He raised his doubts about the council’s methods, sending letters home with pupils to alert parents to the consultation process to consider abolishing the three-tier structure in favour of the two-tier approach, threatening middle schools in north and west Suffolk.
“I know a number of parents never got those letters, they will have gone into the children’s bags and never made it home,” said Mr White.
He criticised the “lack of consultation” into plans for a new high school in Lowestoft, with the authority deciding on the site at Pakefield Middle School without discussions with the school, parents, unions and other bodies.
Mr White slammed the “enormous amount of money” spent on the SOR which he now believes, due to the new Government’s suspected squeeze on education spending is likely to be halted, meaning only two of the three phases will be completed.
He said the SOR had resulted in teachers in middle schools fearing for their jobs, unhappy at the idea they would be allocated another job and in the event they refused it, feared it would be seen as taking redundancy.

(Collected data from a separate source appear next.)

(* ===== verification/CustodyRun.v ===== *)
(** * CustodyRun: histories of a custody store

    What the store of [Custody] promises over any sequence of calls: it behaves
    as a plain list of items, oldest first, with a set of trusted contacts, the
    budgets counted from the list; its ceilings hold whatever bytes it is
    restored from; an item that was stored is returned until it expires.  A
    restart saves a snapshot and restores it into a new store. *)

From S2P Require Import Prelude Bytes Text Codec ErasureCode Dissolve Disk SealedState Custody.

Inductive Op :=
| OTrust (id : bytes)
| ORevoke (id : bytes)
| ODeposit (who tag item b : bytes) (now : Z)
| OList (who tag : bytes) (now : Z)
| OFetch (who tag item : bytes) (now : Z)
| ODelete (who tag item : bytes)
| OSweep (now : Z)
| ORestart (now : Z)
| ORestore (buf : bytes) (now : Z).

Inductive Answer :=
| ADone
| ADeposited (r : result DepositOutcome CustodyError)
| AListed (r : result (list bytes) CustodyError)
| AFetched (r : result (option bytes) CustodyError)
| ADeleted (r : result bool CustodyError)
| ASwept (n : Z).

Definition restart (now : Z) (c : MemoryCustody) : MemoryCustody := restore (snapshot c) now (new_custody (limits c)).

Definition call (c : MemoryCustody) (o : Op) : MemoryCustody * Answer :=
  match o with
  | OTrust id => (trust id c, ADone)
  | ORevoke id => (revoke id c, ADone)
  | ODeposit who tag item b now => let '(c, r) := deposit who tag item b now c in (c, ADeposited r)
  | OList who tag now => let '(c, r) := list_items who tag now c in (c, AListed r)
  | OFetch who tag item now => let '(c, r) := fetch who tag item now c in (c, AFetched r)
  | ODelete who tag item => let '(c, r) := delete_item who tag item c in (c, ADeleted r)
  | OSweep now => let '(c, n) := sweep_custody now c in (c, ASwept n)
  | ORestart now => (restart now c, ADone)
  | ORestore buf now => (restore buf now c, ADone)
  end.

Mr White also criticised moves taken in Lowestoft, with a “lack of consultation regarding the sixth form proposals” in the town and “complete insensitivity in handling a number of issues in the Lowestoft area”.
A spokesperson for Suffolk County Council said they had considered the views of all stakeholders, carrying out 12-week consultation periods for each SOR area. He said the decision made over the Pakefield Middle School campus had to consider factors such as size, available sites, access issues.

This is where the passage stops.